Google Drops A Red Herring, Says Bing Key Threat
Google CEO Eric Schmidt escaped intense scrutiny over competition provided by Apple and Facebook by dropping a red herring to distract WSJ executive editor Alan Murray interviewing him. The veteran analyst had the Google boss groping for replies initially, even a bit ruffled as Schmidt tried to say that he was not unduly worried about the two competitors in a face to face talk last week.
Then, in an inspirational afterthought, the suave Schmidt turned the conversation away to its old and conventional adversary Microsoft, and dropped the unexpected red herring that Bing was the main competitor of Google, despite having a sixth of Google’s market share in the search category. The Bing connection with Microsoft made it impossible for Murray to refute the statement outright, as he was least expecting such a response from Schmidt. The fact is that Bing, with 11.8% market share in Internet search, is third placed after Yahoo at 17.8 %, and none of them are a patch on market leader Google which has managed to stay far ahead with 64.4% of market share.
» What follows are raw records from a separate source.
(** C28: after a reception the mutex is free one step later, so that a waiting
    [Transmit] can run, unless the frame was a HELLO: while HELLO frames come,
    however many, the receiving thread keeps the mutex and a thread waiting to
    transmit waits. *)
Theorem hellos_keep_mutex {R} `{SimpleRadio R} is_client m r p b t c l :
  (forall s1, in_call is_client Step_in (System m r (Some InThread) p (I_receive b t c) l) = Some s1 ->
     inp s1 = I_undefined
     \/ (exists s2, in_call is_client Step_in s1 = Some s2 /\ radio_mx s2 = None)
     \/ exists b' t' c', inp s1 = I_receive b' t' c' /\ b' !! 0%nat = Some 2)
  /\ (forall hs r' roll payload, length b = (PAYLOAD_BUFFER + 4)%nat -> p = O_lock roll payload ->
     hears_all (Z.of_nat (PAYLOAD_BUFFER + 4)) r (uncurry hello_frame <$> hs) r' ->
     exists s', interleave is_client (replicate (length hs) Step_in)
         (System m r (Some InThread) p (I_receive b t c) l) = Some s'
       /\ radio_mx s' = Some InThread /\ the_radio s' = r' /\ out_call Step_out s' = None).
Proof.
  split.
  - intros s1. rewrite turn_step. intros [= <-].
    destruct (receive_turn _ b t c (m, r)) as [[[|q|[] b' t' c'] [m1 r1]]|] eqn:E; [..|by left]; cbn; eauto.
    apply turn_continued in E. right. right. by do 3 eexists.
  - intros hs r' roll payload Hb -> Hh.
    destruct (hellos_alone is_client hs b t c m r r' (O_lock roll payload) l Hb Hh) as (m' & b' & t' & c' & E).
    eexists. split; [exact E|]. done.
Qed.
(* ===== verification/BridgeMain.v ===== *)
(** The start of the gateway: [main] of
    [src/software/sx1276/sx1276_mqttsn_bridge.cpp] over the platforms of
    [Buses] and the driver of [RadioLinux].

    The sockets are class [Sockets]: a constructor that throws ends the program.
    Output, the trace settings and the waits for the threads are left out. *)
From S2P Require Import Prelude IpAddr Format BusPirate Bridge RadioLinux Buses BridgeThreads.

(** [inet_dgram_server(UDP_BIND_IP, port)] or [inet_dgram_client("127.0.0.1",
    port)]; [false]: it threw. *)
Class Sockets (W : Type) := {
  inet_dgram_server : list Z -> list Z -> W -> bool * W;
  inet_dgram_client : list Z -> list Z -> W -> bool * W }.

Definition UDP_BIND_IP : list Z := str "127.0.0.1".

(** How [main] ends before its threads, or the state they start from. *)
Inductive launch (R : Type) :=
  | Usage
  | Invalid_command
  | Invalid_port
  | Socket_exception
  | No_platform
  | Radio_fault
  | Running (p : platform) (s : system R).
Arguments Usage {R}. Arguments Invalid_command {R}. Arguments Invalid_port {R}.
Arguments Socket_exception {R}. Arguments No_platform {R}. Arguments Radio_fault {R}.
Arguments Running {R}.

Section Main.
Context {W : Type} `{DeviceFiles W} `{SpiDev W} `{HK : Clock W} `{Gpio W} `{SerialPort W} `{TermiosFlags}
  `{Sockets W}.
Variables (B115200 : Z) (bp_junk : list Z) (junk : Z) (high : bool).   (* [high]: SX1276_HIGH is "1" *)

(** The platform's bus, and its reset as the radio manager uses it. *)
Definition bus_of (p : platform) : SPI W :=
  match p with
  | BusPiratePlatform _ => BusPirateSPI.bus
  | Carambola2Platform fd _ => SpidevSPI.bus fd
  end.
Definition reset_of (p : platform) : Platform W :=
  {| platform_reset w := match ResetSX1276 p w with Some (_, w') => w' | None => w end |}.
Definition radio_of (p : platform) : SimpleRadio (linux_radio * W) :=
  @gateway_radio W (bus_of p) HK (reset_of p) junk.

(** From the platform on. The threads' state holds the world as well. *)
Definition start (p : platform) : ST W (launch (linux_radio * W)) := fun w =>
  '(_, (r, w)) ← @construct W (bus_of p) junk (new_radio junk high, w);
  let r := SetSymbolTimeout 732 r in
  '(_, (m, (r, w))) ← Restart (H := radio_of p) (new_RadioManager, (r, w));
  if fault_ r then '(_, w) ← delete p w; Some (Radio_fault, w)
  else
    '(_, (m, (r, w))) ← TransmitHello (H := radio_of p) (m, (r, w));
    Some (Running p (started m (r, w)), w).

Definition main (argv : list (list Z)) : ST W (launch (linux_radio * W)) :=
  match argv with
  | _ :: device :: udp_type :: udp_port :: _ =>
      if negb (bool_decide (udp_type = str "listen")) && negb (bool_decide (udp_type = str "connect"))
      then mret Invalid_command
      else
        port ← lift_opt (atoi udp_port);
        if port <? 1 then mret Invalid_port
        else
          ok ← op (if bool_decide (udp_type = str "listen")
                   then inet_dgram_server UDP_BIND_IP udp_port else inet_dgram_client UDP_BIND_IP udp_port);
          if negb ok then mret Socket_exception
          else
            p ← GetInstance B115200 bp_junk device;
            match (p : option platform) with
            | None => mret No_platform
            | Some p => op_ (RadioLinux.usleep 100);; start p
            end
  | _ => mret Usage
  end.
End Main.
(* ===== verification/LinuxTools.v ===== *)
(** The small Linux tools: a relay between a terminal and a serial port
    ([src/software/util/b76800.c], module [Relay]), the switch of an ESP8266 to its
    boot loader ([esp8266pgm.c], module [Pgm]), a register dump and a test of spidev
    ([src/software/openwrt/sx1276_dump_reg.c], module [DumpReg], and
    [spidev_fdx_readloraver.c], module [Fdx]).

    System calls are classes, or their results are arguments. What is printed is
    the result of a function where it is data, and left out otherwise. *)
From S2P Require Import Prelude IpAddr Format BusPirate RadioLinux Buses.

(** * The relay (b76800.c) *)
Module Relay.
(** The members of [struct termios2] the code uses, and the kernel's constants. *)
Record termios2 := Termios2 { c_cflag : Z; c_ispeed : Z; c_ospeed : Z }.
Class Flags := { CBAUD : Z; BOTHER : Z }.

(** The descriptor, and what [TCSETS2] is given. [fd] is the result of [open];
    [got] is what [TCGETS2] fills in, if it works; [junk] is the stack. *)
Definition serial_open `{Flags} (fd : Z) (got : option termios2) (junk : termios2) (rate : Z)
    : Z * option termios2 :=
  if fd =? -1 then (-1, None)
  else
    let tio := default junk got in
    let flags := Z.lor (Z.land (c_cflag tio) (Z.lnot CBAUD)) BOTHER in
    (fd, Some (Termios2 flags rate rate)).

Record relay := Relay {
  exit_flag : bool;
  tv : Z;                      (* microseconds; Linux leaves the time not slept *)
  to_serial : list Z;          (* the bytes the serial port accepted *)
  to_stdout : list Z }.
Definition started : relay := Relay false 5000000 [] [].

(** What the system calls of a turn return. [stdin_set] and [serial_set] are the
    sets after [select]: those given to it when it fails; [None] is [-1]. *)
Record answers := Answers {
  slept : Z;
  stdin_set : bool; stdin_read : option (list Z); serial_write : Z;
  serial_set : bool; serial_read : option (list Z); stdout_write : Z;
  terminated : bool }.         (* SIGTERM came during the turn *)

(** What a [write] of [bs] that returned [r] moved. *)
Definition accepted (r : Z) (bs : list Z) : list Z := take (Z.to_nat r) bs.

Definition sig_handler (s : relay) : relay := Relay true (tv s) (to_serial s) (to_stdout s).

Definition read_stdin_to_serial (r : option (list Z)) (written : Z) (s : relay) : relay :=
  match r with
  | None => Relay true (tv s) (to_serial s) (to_stdout s)
  | Some buf =>
      if (0 <? length buf)%nat then Relay (exit_flag s) (tv s) (to_serial s ++ accepted written buf) (to_stdout s)
      else s
  end.

Definition read_serial_to_stdout (r : option (list Z)) (written : Z) (s : relay) : relay :=
  match r with
  | None => Relay true (tv s) (to_serial s) (to_stdout s)
  | Some buf =>
      if (0 <? length buf)%nat then Relay (exit_flag s) (tv s) (to_serial s) (to_stdout s ++ accepted written buf)
      else s
  end.

(** The body of the loop. *)
Definition io_turn (a : answers) (s : relay) : relay :=
  let s := Relay (exit_flag s) (tv s - slept a) (to_serial s) (to_stdout s) in
  let s := if stdin_set a then read_stdin_to_serial (stdin_read a) (serial_write a) s else s in
  let s := if serial_set a then read_serial_to_stdout (serial_read a) (stdout_write a) s else s in
  if terminated a then sig_handler s else s.

(** As many turns as the loop makes of [l]; the second part is what is left of it. *)
Fixpoint io_loop (l : list answers) (s : relay) : relay * list answers :=
  match l with
  | [] => (s, [])
  | a :: rest => if exit_flag s then (s, l) else io_loop rest (io_turn a s)
  end.

(** The exit code, or the loop; putting a descriptor that is not one into a set is
    undefined. The handler's installation and the mode of the input are seen only
    in what the calls of the loop return. *)
Definition main `{Flags} (argv : list (list Z)) (fd : Z) (got : option termios2) (junk : termios2)
    (l : list answers) : option (Z + relay * list answers) :=
  match argv with
  | _ :: device :: rate :: _ =>
      rate ← atoi rate;
      let (serial_fd, _) := serial_open fd got junk rate in
      if 0 <=? serial_fd then Some (inr (io_loop l started)) else None
  | _ => Some (inl 1)
  end.
End Relay.

(** * The boot loader of the ESP8266 (esp8266pgm.c) *)
Module Pgm.
(** Descriptors and modem lines; the lines are the bits [TIOCM_DTR] and
    [TIOCM_RTS] of a word. A query that fails leaves the word as it is. *)
Class Modem (W : Type) := {
  TIOCM_DTR : Z;
  TIOCM_RTS : Z;
  sys_open : list Z -> W -> Z * W;
  tiocmget : Z -> Z -> W -> Z * W;
  tiocmset : Z -> Z -> W -> W;
  sleep : Z -> W -> W }.

Section Pgm.
Context {W : Type} `{Modem W}.
Abbreviation M := (ST W).

(** What is printed: whether RST and PGM are at 0 V. *)
Definition report_state (fd : Z) : M (bool * bool) :=
  pins ← op (tiocmget fd 0);
  mret (z2b (Z.land pins TIOCM_DTR), z2b (Z.land pins TIOCM_RTS)).

Definition toggle_line (bits : Z) (fd : Z) (force_low : bool) : M () :=
  pins ← op (tiocmget fd 0);
  let bit := z2b (Z.land pins bits) in
  let pins := Z.lor (Z.land pins (Z.lnot bits)) (if force_low then 0 else if negb bit then bits else 0) in
  op_ (tiocmset fd pins).
Definition toggle_dtr : Z -> bool -> M () := toggle_line TIOCM_DTR.
Definition toggle_rts : Z -> bool -> M () := toggle_line TIOCM_RTS.

(** The three reports; [ESP_PORT] comes from the environment. *)
Definition main (getenv : string -> option (list Z)) : M (list (bool * bool)) :=
  let d := default (str "/dev/ttyUSB0") (getenv "ESP_PORT"%string) in
  fd ← op (sys_open d);
  pins ← op (tiocmget fd 0);
  op_ (tiocmset fd (Z.land pins (Z.lnot (Z.lor TIOCM_RTS TIOCM_DTR))));;
  r1 ← report_state fd;
  op_ (sleep 2);;
  toggle_dtr fd true;;
  toggle_dtr fd false;;
  toggle_rts fd true;;
  toggle_rts fd false;;
  r2 ← report_state fd;
  op_ (sleep 1);;
  toggle_dtr fd true;;
  op_ (sleep 1);;
  toggle_rts fd true;;
  r3 ← report_state fd;
  mret [r1; r2; r3].
End Pgm.
End Pgm.

(** * Two programs over spidev *)
Section Spidev.
Context {W : Type} `{DeviceFiles W} `{SpiDev W} `{Clock W}.
Abbreviation M := (ST W).

(** The same in both programs. *)
Definition dumpstat (fd : Z) : M () :=
  r ← op (ioctl_rd RD_MODE32 fd);
  when (negb (r <? 0)) (
    r ← op (ioctl_rd RD_LSB_FIRST fd);
    when (negb (r <? 0)) (
      r ← op (ioctl_rd RD_BITS_PER_WORD fd);
      when (negb (r <? 0)) (r ← op (ioctl_rd RD_MAX_SPEED_HZ fd); mret ()))).
End Spidev.

(** ** The register dump (sx1276_dump_reg.c) *)
Module DumpReg.
Section Dump.
Context {W : Type} `{DeviceFiles W} `{SpiDev W} `{Clock W}.
Abbreviation M := (ST W).

(** The registers from [r] on, [n] of them; [None] when a message fails. *)
Fixpoint dump_loop (fd : Z) (n : nat) (r : Z) (regval : list Z) : M (option (list Z)) :=
  match n with
  | O => mret (Some regval)
  | S n =>
      let buf := [r; 0; 0; 0] in
      let xfer := [Transfer (Some buf) false 1; Transfer None true 1] in
      '(status, rx) ← op (spi_message fd xfer);
      buf ← lift_opt (store buf 0 rx);
      if status <? 0 then mret None
      else
        regval ← lift_opt (store regval (Z.to_nat r) [hd 0 buf]);
        op_ (RadioLinux.usleep 1000);;
        dump_loop fd n (r + 1) regval
  end.

(** The bytes written to [od]; [od]: it was started. *)
Definition dumpregs (od : bool) (fd : Z) : M (option (list Z)) :=
  regval ← dump_loop fd 0x71 0 (replicate 0x71 0x5a);
  mret (if od then regval else None).

(** The exit code, with what [dumpregs] wrote. *)
Definition main (od : bool) (argv : list (list Z)) : M (Z * option (list Z)) :=
  match argv with
  | _ :: spidev :: _ =>
      fd ← op (Buses.sys_open spidev);
      if fd <? 0 then mret (1, None)
      else
        dumpstat fd;;
        l ← dumpregs od fd;
        op_ (close fd);;
        mret (0, l)
  | _ => mret (1, None)
  end.
End Dump.
End DumpReg.

(** ** The test of spidev (spidev_fdx_readloraver.c) *)
Module Fdx.
(** [read]: [None] is [-1], else at most that many bytes. *)
Class ReadFile (W : Type) := { read : Z -> Z -> W -> option (list Z) * W }.

(** What [getopt] returns, with [optarg]; [opt_h] is also its question mark. *)
Inductive option_letter := opt_m (optarg : list Z) | opt_r (optarg : list Z) | opt_v | opt_h.

Section Fdx.
Context {W : Type} `{DeviceFiles W} `{SpiDev W} `{Clock W} `{ReadFile W}.
Abbreviation M := (ST W).

(** The bytes printed, if any. *)
Definition do_read (fd len : Z) : M (option (list Z)) :=
  let len := if len <? 2 then 2 else if 32 <? len then 32 else len in
  r ← op (read fd len);
  match (r : option (list Z)) with
  | None => mret None
  | Some bs =>
      buf ← lift_opt (store (replicate 32 0) 0 bs);
      if negb (Z.of_nat (length bs) =? len) then mret None
      else mret (Some (take (Z.to_nat len) buf))
  end.

(** [len > sizeof buf] compares unsigned numbers. *)
Definition do_msg (fd len : Z) : M (option (list Z)) :=
  let len := if 32 <? len then 32 else if len <? 0 then 32 else len in
  let buf := 0x42 :: replicate 31 0 in
  let xfer := [Transfer (Some buf) false 1; Transfer None true len] in
  '(status, rx) ← op (spi_message fd xfer);
  buf ← lift_opt (store buf 0 rx);
  if status <? 0 then mret None
  else mret (Some (take (Z.to_nat len) buf)).

(** [msglen] and [readcount]; [None]: the usage is printed. *)
Fixpoint options (l : list option_letter) (msglen readcount : Z) : M (option (Z * Z)) :=
  match l with
  | [] => mret (Some (msglen, readcount))
  | opt_m optarg :: l =>
      msglen ← lift_opt (atoi optarg);
      if msglen <? 0 then mret None else options l msglen readcount
  | opt_r optarg :: l =>
      readcount ← lift_opt (atoi optarg);
      if readcount <? 0 then mret None else options l msglen readcount
  | opt_v :: l => options l msglen readcount
  | opt_h :: _ => mret None
  end.

(** The exit code and the two lines printed; [names] are the arguments behind the
    options. *)
Definition main (l : list option_letter) (names : list (list Z))
    : M (Z * option (list Z) * option (list Z)) :=
  o ← options l 0 0;
  match (o : option (Z * Z)), names with
  | Some (msglen, readcount), [name] =>
      fd ← op (Buses.sys_open name);
      if fd <? 0 then mret (1, None, None)
      else
        dumpstat fd;;
        m ← (if z2b msglen then do_msg fd msglen else mret None);
        r ← (if z2b readcount then do_read fd readcount else mret None);
        op_ (close fd);;
        mret (0, m, r)
  | _, _ => mret (1, None, None)
  end.
End Fdx.
End Fdx.
(* ===== verification/MqttClientFacts.v ===== *)
(** The MQTT client: what its connection state says about the broker, what
    reaches the handlers, and what becomes of a lost connection.

    Class [Broker] states what mosquitto documents, over two observations of
    the library: the CONNACK codes it has handed over since the last attempt to
    connect, and whether it has a connection. *)
From S2P Require Import Prelude MqttClient.

Definition connacks (l : list callback) : list Z :=
  omap (fun b => match b with On_connect rc => Some rc | _ => None end) l.
Definition messages (l : list callback) : list (text * text) :=
  omap (fun b => match b with On_message topic payload => Some (topic, payload) | _ => None end) l.
Definition delivered (l : list upcall) : list (text * text) :=
  omap (fun u => match u with Message _ topic payload => Some (topic, payload) | _ => None end) l.

(** The codes the assertion admits: a broker also refuses with 4 (bad user name
    or password) and 5 (not authorised). *)
Definition known (rc : Z) : Prop := 0 <= rc <= 3.

Class Broker (W : Type) `{MosqCodes} `{Mosquitto W} := {
  heard : W -> list Z;
  linked : W -> bool;
  connect_result host port keep w :
    let '(rc, w') := mosquitto_connect host port keep w in
    heard w' = [] /\ (linked w' = bool_decide (rc = MOSQ_ERR_SUCCESS));
  reconnect_result w :
    let '(rc, w') := mosquitto_reconnect w in
    heard w' = [] /\ (linked w' = bool_decide (rc = MOSQ_ERR_SUCCESS));
  loop_result ms n w :
    let '(rc, l, w') := mosquitto_loop ms n w in
    heard w' = heard w ++ connacks l
    /\ (linked w = false -> rc = MOSQ_ERR_NO_CONN /\ l = [] /\ linked w' = false);
  subscribe_heard topic qos w :
    heard (mosquitto_subscribe topic qos w).2 = heard w /\ linked (mosquitto_subscribe topic qos w).2 = linked w;
  unsubscribe_heard topic w :
    heard (mosquitto_unsubscribe topic w).2 = heard w /\ linked (mosquitto_unsubscribe topic w).2 = linked w }.

(** What the codes of an attempt amount to. *)
Definition verdict (h : list Z) : ConnackState :=
  match h with [] => WANT | _ => if bool_decide (Forall (fun rc => rc = 0) h) then HAVE else ERROR end.

Lemma verdict_app h rc : known rc ->
  verdict (h ++ [rc]) = if rc =? 0 then (match verdict h with WANT => HAVE | s => s end) else ERROR.
Proof.
  intros Hk. unfold verdict. destruct (h ++ [rc]) as [|x l] eqn:E; [by destruct h|]. rewrite <- E. clear E x l.
  destruct (Z.eqb_spec rc 0) as [->|Hrc].
  - assert (bool_decide (Forall (fun rc => rc = 0) (h ++ [0])) = bool_decide (Forall (fun rc => rc = 0) h)) as ->
      by (apply bool_decide_ext; rewrite Forall_app, Forall_singleton; tauto).
    destruct h; [done|]. by destruct (bool_decide _).
  - rewrite bool_decide_false; [done|]. by rewrite Forall_app, Forall_singleton; intros [_ ?].
Qed.

Section Client.
Context {W : Type} `{HC : MosqCodes} `{HM : Mosquitto W} {HB : Broker W}.
Abbreviation world := (client * list upcall * W)%type.

(** A connection was attempted, and the state says what came of it. *)
Definition attempted (s : world) : Prop :=
  valid_ s.1.1 = true /\ connack_state_ s.1.1 = verdict (heard s.2).

Lemma t_OnConnect rc (s : world) : known rc -> forall h,
  connack_state_ s.1.1 = verdict h ->
  exists c l, OnConnect rc s = Some ((), (c, s.1.2 ++ l, s.2))
    /\ connack_state_ c = verdict (h ++ [rc]) /\ valid_ c = valid_ s.1.1
    /\ message_fcn_ c = message_fcn_ s.1.1 /\ delivered l = [].
Proof.
  destruct s as [[c l] w]. intros Hk h Hc. cbn [fst snd] in *. rewrite (verdict_app h rc Hk), <- Hc.
  unfold OnConnect. rewrite ST_bind_eq. unfold this. cbv beta iota.
  destruct (Z.eqb_spec rc 0) as [->|Hrc].
  - destruct (bool_decide_reflect (connack_state_ c = WANT)) as [E|E]; unfold when.
    + rewrite ST_bind_eq. unfold set_this. cbv beta iota. rewrite E. destruct (connack_fcn_ c).
      * eexists _, [_]. by split_and!.
      * eexists _, []. rewrite app_nil_r. by split_and!.
    + exists c, []. rewrite app_nil_r. split; [done|]. by destruct (connack_state_ c).
  - rewrite (proj2 (Z.leb_le 1 rc)), (proj2 (Z.leb_le rc 3)) by (unfold known in Hk; lia). cbn [andb].
    rewrite ST_bind_eq. unfold set_this at 1. cbv beta iota. rewrite ST_bind_eq. unfold set_this at 1. cbv beta iota.
    unfold when. destruct (connack_fcn_ c).
    + eexists _, [_]. by split_and!.
    + eexists _, []. rewrite app_nil_r. by split_and!.
Qed.

(** The callbacks of one turn, in order. *)
Lemma t_callbacks bs (s : world) : Forall known (connacks bs) -> forall h,
  connack_state_ s.1.1 = verdict h ->
  exists c l, callbacks bs s = Some ((), (c, s.1.2 ++ l, s.2))
    /\ connack_state_ c = verdict (h ++ connacks bs) /\ valid_ c = valid_ s.1.1
    /\ message_fcn_ c = message_fcn_ s.1.1
    /\ delivered l = if message_fcn_ s.1.1 then messages bs else [].
Proof.
  revert s. induction bs as [|b bs IH]; intros s Hk h Hc.
  { exists s.1.1, []. destruct s as [[c l] w]. cbn. rewrite !app_nil_r. split; [done|].
    split; [done|]. split; [done|]. split; [done|]. by destruct (message_fcn_ c). }
  destruct b as [rc|topic payload]; cbn [callbacks connacks omap list_omap] in *.
  - inversion Hk as [|? ? Hr Hk']; subst. rewrite ST_bind_eq.
    destruct (t_OnConnect rc s Hr h Hc) as (c1 & l1 & -> & Hc1 & Hv1 & Hf1 & Hd1).
    destruct (IH (c1, s.1.2 ++ l1, s.2) Hk' _ Hc1) as (c2 & l2 & -> & Hc2 & Hv2 & Hf2 & Hd2).
    exists c2, (l1 ++ l2). cbn [fst snd] in *. rewrite <- !app_assoc. split; [done|].
    rewrite <- app_assoc in Hc2. split; [done|]. split; [congruence|]. split; [congruence|].
    unfold delivered in *. rewrite omap_app, Hd1, Hd2, Hf1. done.
  - rewrite ST_bind_eq. destruct s as [[c l] w]. unfold OnMessage. rewrite ST_bind_eq. unfold this. cbv beta iota.
    unfold when. cbn [fst snd] in *. destruct (message_fcn_ c) eqn:Ef.
    + unfold upcall_. destruct (IH (c, l ++ [Message (client_id_ c) topic payload], w) Hk h Hc)
        as (c2 & l2 & -> & Hc2 & Hv2 & Hf2 & Hd2).
      exists c2, (Message (client_id_ c) topic payload :: l2). cbn [fst snd] in *. rewrite Ef in *.
      rewrite <- app_assoc. split_and!; try done. unfold delivered, messages in *. cbn. by rewrite Hd2.
    + unfold mret, ST_ret. destruct (IH (c, l, w) Hk h Hc) as (c2 & l2 & -> & Hc2 & Hv2 & Hf2 & Hd2).
      exists c2, l2. cbn [fst snd] in *. rewrite Ef in *. by split_and!.
Qed.

(** A code above 3 stops the callbacks. *)
Lemma OnConnect_stops rc (s : world) : ~ known rc -> OnConnect rc s = None.
Proof.
  intros Hk. unfold OnConnect. rewrite ST_bind_eq. unfold this. destruct s as [[c l] w]. cbv beta iota.
  destruct (Z.eqb_spec rc 0) as [->|Hrc]; [by destruct Hk|].
  destruct (Z.leb_spec 1 rc), (Z.leb_spec rc 3); cbn [andb]; try done. by destruct Hk; unfold known; lia.
Qed.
Google, however, is visibly concerned by competition from both Apple and Facebook, a fact that Schmidt does not want to admit publicly. In January this year Google left its age-old strategy of ‘solutions only’ to enter the smart phone sales market with a first time product Nexus one, manufactured by HTC of Taiwan. This was ample proof that the web search giant was willing to change its strategy and enter the dog-eat-dog mobile markets to push its Android OS which was not making much headway before January 2010. Google’s push into direct sales encouraged fringe players like LG, Samsung and others to go in full throttle with the Android operating system. This strategy could pay off making Google's Android, today placed behind Nokia, Apple and BlackBerry, the second largest seller of smart phones by 2015 as per Nielsen analytics.